# Brookville?



## XUbassfishing (Feb 18, 2014)

Anything doing on Brookville lately? I was wondering what the water temp. was. Never been there so I was trying to pick a good time to head up there. I don't want to drive two hours and spend a whole day up there just to find out the fish have lock-jaw.


----------



## Woody24 (Sep 20, 2014)

I was there a week ago today and they had 
Lock jaw. A week before that I caught 15 smallies all on tubes. 
The temp last week 70. If you go let us know how you do 
They should turn on any day now


----------



## XUbassfishing (Feb 18, 2014)

Well I think I'll give it a try. Thanks for the info, hopefully they are pushing past the weird fall transition stage into a steady shallower bite.


----------



## HamiltonKdog (Oct 15, 2014)

Today, marks the start of winter drawdown (read as good fishing starts)


----------



## Bassky (Oct 7, 2008)

My nephew last Friday caught around 20 lm. Biggest 5 went 19lbs. Caught a hog,
8lbs. His biggest fish to date.:B


----------



## SMBHooker (Jan 3, 2008)

Bassky said:


> My nephew last Friday caught around 20 lm. Biggest 5 went 19lbs. Caught a hog,
> 8lbs. His biggest fish to date.:B


Sounds like a great outing man. Put a pic up of that hawg!!!!


----------



## sporto (Jun 7, 2005)

20 largemouths with an 8 lb kicker at Brookville, but no pics? Sorry but you can't really expect people to blindly accept that statement.


----------



## fishmonster13 (May 4, 2009)

It didn't happen unless there's pictures


----------



## firedog978 (Aug 2, 2010)

sporto said:


> 20 largemouths with an 8 lb kicker at Brookville, but no pics? Sorry but you can't really expect people to blindly accept that statement.
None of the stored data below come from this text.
Lemma inv_unlock n r t : relaxed_inv n r -> relaxed_inv n (unlock t r).
Proof.
  intros [Hl Ho Hk Hv Hp]. constructor; [done..| |done|done]. simpl. rewrite Hk. specialize (Hv t). lia.
Qed.

Lemma view_locked n r t : relaxed_inv n r -> (view t r <= locked_view t r <= n)%nat.
Proof.
  intros Hi. unfold locked_view. pose proof (ri_views n r Hi t). pose proof (ri_lock n r Hi). lia.
Qed.

Lemma same_generations_refl w : same_generations w w.
Proof. intros id p Hid. by exists p. Qed.

Lemma same_generations_io w io : same_generations w (with_io w io).
Proof. intros id p Hid. by exists p. Qed.

Lemma same_generations_send w b cells : same_generations w (send b cells w).
Proof. intros id p Hid. by exists p. Qed.

Lemma same_generations_update w id p p' :
  sw_publishers w !! id = Some p -> pub_queue_generation p' = pub_queue_generation p ->
  same_generations w (with_publishers w (<[id := p']> (sw_publishers w))).
Proof.
  intros Hid Hg i q. simpl. rewrite lookup_insert_Some.
  intros [[<- <-]|[_ Hq]]; [by exists p|by exists q].
Qed.
End Invariant.


(** ** Each step is a step of the machine that reads the latest value, or none *)

Section Simulation.
  Context `{SystemCalls} `{QueueCalls} `{Shaq}.

Lemma toggled_same w w' :
  es_queue_generation (sw_stream w') = es_queue_generation (sw_stream w) -> toggled w w' = 0%nat.
Proof. intros Heq. unfold toggled. by rewrite Heq, bool_decide_eq_true_2. Qed.

Lemma apply_rule_generation rule w :
  es_queue_generation (sw_stream (apply_rule rule w)) = es_queue_generation (sw_stream w) \/
  es_queue_generation (sw_stream (apply_rule rule w)) = next_generation (sw_stream w).
Proof.
  unfold apply_rule.
  destruct (EventStream_apply_stream_rule (sw_stream w) rule (sw_io w)) as [[res s] io] eqn:Ha.
  apply apply_stream_rule_cases in Ha as [(-> & _)|(queue & -> & _)]; simpl; auto.
Qed.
No one has to believe it, but I do. 
I have in my long time fishing Brookville, a few days with those numbers. Never had an 8 lb er but, have had a few 5 biggest hit 20 lbs.. Last year I saw a guy get a 10 lb er (0fficially weighed.)
Brookville holds some big fish! And, when the bite is on, it can be done.

That said, it would be nice to see some pics.


----------



## sporto (Jun 7, 2005)

I have this wonderful bridge that my great grandfather from Brooklyn passed along to me. I have no use for it anymore and would love to find it a new home so just go ahead and send me a down payment and I'd be happy to hold it for you...


----------



## firedog978 (Aug 2, 2010)

You own a bridge!? But, no pics!? Sorry but you can't really expect people to blindly accept that statement.


----------



## sporto (Jun 7, 2005)

Um, my point exactly....thx for agreeing with me. Lol


----------



## BuzzBait Brad (Oct 17, 2014)

Bassky said:


> My nephew last Friday caught around 20 lm. Biggest 5 went 19lbs. Caught a hog,
> 8lbs. His biggest fish to date.:B


I'd love to see a picture of this bass! Biggest one I've seen in person was a 6.6 lber


----------



## garhtr (Jan 12, 2009)

BuzzBait Brad said:


> *]I'd love to see a picture *[/U]of this bass! Biggest one I've seen in person was a 6.6 lber


 I'd love to go fishing with BassKy and his nephew ! 
I've taken more than a few nice fish that I don't have pics of----sure doesn't mean I didn't catch-em.
Good-Luck and Good Fishing


----------



## sporto (Jun 7, 2005)

Nope sure doesn't, but then again an 8 or 10 pounder out of Brookville (which is absolutely more than possible) is a lot more impressive than just a "nice fish". An 8 lber would've taken big bass and a 20 lb sack would've won every single tournament on Brookville in the last 5 yrs if not forever. Not in any way saying it didn't happen just what I said before, I would be skeptical without seeing pics or knowing the person firsthand...But then again, I tend to think most people (not just fishermen) tend to stretch the truth a bit, even when it's not intentional.


----------



## zack2345 (Dec 22, 2010)

sporto said:


> Nope sure doesn't, but then again an 8 or 10 pounder out of Brookville (which is absolutely more than possible) is a lot more impressive than just a "nice fish". An 8 lber would've taken big bass and a 20 lb sack would've won every single tournament on Brookville in the last 5 yrs if not forever. Not in any way saying it didn't happen just what I said before, I would be skeptical without seeing pics or knowing the person firsthand...But then again, I tend to think most people (not just fishermen) tend to stretch the truth a bit, even when it's not intentional.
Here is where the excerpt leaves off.